Are you feeling prematurely old?

Barts-MS rose-tinted-odometer: ★★ (Gray Thursday as in getting old Thursday #808080)

As you are all aware ageing is a fact of life and is essential for evolution to do its job properly. Even bacteria and fungi age. Ageing is, therefore, a biological process and is driven by various biological pathways and networks controlled by our genes. It is well known that chronic inflammation results in accelerated ageing and there is a hypothesis that multiple sclerosis (MS) causes premature ageing and is one of the drivers of smouldering or non-relapsing progressive MS. 

One of the biological markers of ageing is the length of your chromosomes. As cells divide, the end of the chromosomes or telomeres shorten. The length of the telomeres can be used as a biological clock of ageing. The review below of 7 studies in pwMS shows that pwMS have shorter telomeres than controls; in other words, they are biologically older than healthy age-matched controls. 
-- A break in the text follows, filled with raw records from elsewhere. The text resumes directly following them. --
Lemma boot_params_read image header layout : bytes_ok image -> header_ok image header -> (SETUP_HEADER_END <= length image)%nat ->
  (length (ll_e820_entries layout) <= 12)%nat -> Forall e820_fits (ll_e820_entries layout) ->
  u32 (lr_start (ll_kernel_image layout)) -> u32 (lr_start (ll_cmdline layout)) ->
  (forall r, ll_initramfs layout = Some r -> u32 (lr_start r) /\ u32 (lr_len r)) ->
  exists page, build_boot_params header layout = Ok page /\ page_reads image layout page.
Proof.
  intros Hb Hh Hlen Hn Hf Hk Hc Hr. pose proof (ho_setup_len _ _ Hh) as Hl. unfold build_boot_params.
  rewrite (proj2 (Nat.ltb_ge _ _)) by (unfold E820_TABLE_CAP; lia). rewrite (proj2 (Nat.ltb_ge _ _)) by off_lia.
  rewrite fill_is_stores. set (page0 := replicate LINUX_BOOT_PARAMS_SIZE 0).
  assert (length page0 = LINUX_BOOT_PARAMS_SIZE) as L0 by apply length_replicate.
  rewrite store_bind by (rewrite L0; off_lia). set (page1 := put _ _ page0).
  assert (length page1 = LINUX_BOOT_PARAMS_SIZE) as L1 by (unfold page1; rewrite length_put; [done|rewrite L0; off_lia]).
  assert (forall o n, (SETUP_SECTS_OFF <= o /\ o + n <= SETUP_HEADER_END)%nat -> slice o n page1 = slice o n image) as Hin.
  { intros o n Ho. unfold page1. rewrite slice_put_in by off_lia. rewrite (ho_setup _ _ Hh), slice_slice by off_lia. f_equal. off_lia. }
  clearbody page0 page1.
  assert (forallb (fits (length page1)) (all_stores header layout) = true) as Hfit.
  { rewrite L1. unfold all_stores. by destruct (ll_initramfs layout). }
  destruct (stores_ok (put_e820 0 (ll_e820_entries layout)) _ _ Hfit) as [-> Lp].
  destruct (stores_read header layout page1 Hfit) as (Rcount & (Rm & Rv & Ri & Ra & Rx & Rcs & Rp) & (Rpo & Rpl & Ris) & Rl & Rf & Rc & Rcl & Rr & Rs & R1 & R2 & R3 & R4).
  set (p := puts (all_stores header layout) page1) in *. clearbody p.
  destruct (put_e820_ok (ll_e820_entries layout) 0 p) as (page & -> & Hp & Hat & Hfr); [congruence|done..|].
  assert (forall o n s, slice o n p = s -> (o + n <= ZERO_PAGE_E820_TABLE_OFF \/ SETUP_RNG_SEED_OFF <= o)%nat -> slice o n page = s) as Hrd
    by (intros o n s <- Ho; apply Hfr; off_lia).
  exists page. split; [done|].
  assert (forall o n v, (o + n <= SETUP_HEADER_END)%nat -> v = of_le (slice o n image) -> le_bytes n v = slice o n image) as Hsame.
  { intros o n v Ho ->. apply le_bytes_slice; [done|lia]. }
  split; [done|..].
  - unfold e820_of. rewrite (Hrd _ _ _ Rcount) by off_lia.
    rewrite of_le_single, Z.mod_small, Nat2Z.id by lia. apply list_eq. intros j. rewrite list_lookup_fmap.
    destruct (decide (j < length (ll_e820_entries layout))%nat) as [Hj|Hj].
    + rewrite lookup_seq_lt by done. cbn. rewrite Hat by lia. by rewrite Nat.sub_0_r.
    + rewrite lookup_seq_ge, lookup_ge_None_2 by lia. done.
  - unfold kept_fields. repeat apply List.Forall_cons; try apply List.Forall_nil; cbn [fst snd];
      (eapply eq_trans; [eapply Hrd; [eassumption|off_lia]|]);
      first [by apply Hin; off_lia | symmetry; apply (ho_magic _ _ Hh) | apply Hsame; [off_lia|by destruct Hh]].
  - apply (Hrd _ _ _ Rl). off_lia.
  - rewrite (Hrd _ _ _ Rf) by off_lia. by rewrite (ho_flags _ _ Hh).
  - rewrite (Hrd _ _ _ Rc) by off_lia. by rewrite to_u32_small, of_le_u32.
  - rewrite (Hrd _ _ _ Rcl) by off_lia. by rewrite to_u32_small, of_le_u32.
  - destruct (ll_initramfs layout) as [r|].
    + destruct (Hr _ eq_refl) as [? ?]. destruct Rr as [Rr1 Rr2]. rewrite (Hrd _ _ _ Rr1), (Hrd _ _ _ Rr2) by off_lia.
      by rewrite !to_u32_small, !of_le_u32.
    + rewrite (Hrd _ _ _ Rr) by off_lia. apply Hin. off_lia.
  - by rewrite (Hrd _ _ _ Rs) by off_lia.
  - change 80%nat with (8 + (4 + (4 + 64)))%nat. rewrite !slice_split. f_equal; [apply (Hrd _ _ _ R1); off_lia|].
    f_equal; [apply (Hrd _ _ _ R2); off_lia|]. rewrite <- !Nat.add_assoc.
    f_equal; [apply (Hrd _ _ _ R3); off_lia|apply (Hrd _ _ _ R4); off_lia].
Qed.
Shorter telomeres, i.e. premature ageing, in pwMS is associated, independently of age, with greater disability, lower brain volume (end-organ damage), increased relapse rate and more rapid conversion from relapsing to progressive MS. 

So is there anything you can do about the ageing process? Yes, make sure you are NEIDA (no evident inflammatory disease activity) and that you are doing everything you can from a health and wellness perspective, which are the only antiageing strategies at our disposal. 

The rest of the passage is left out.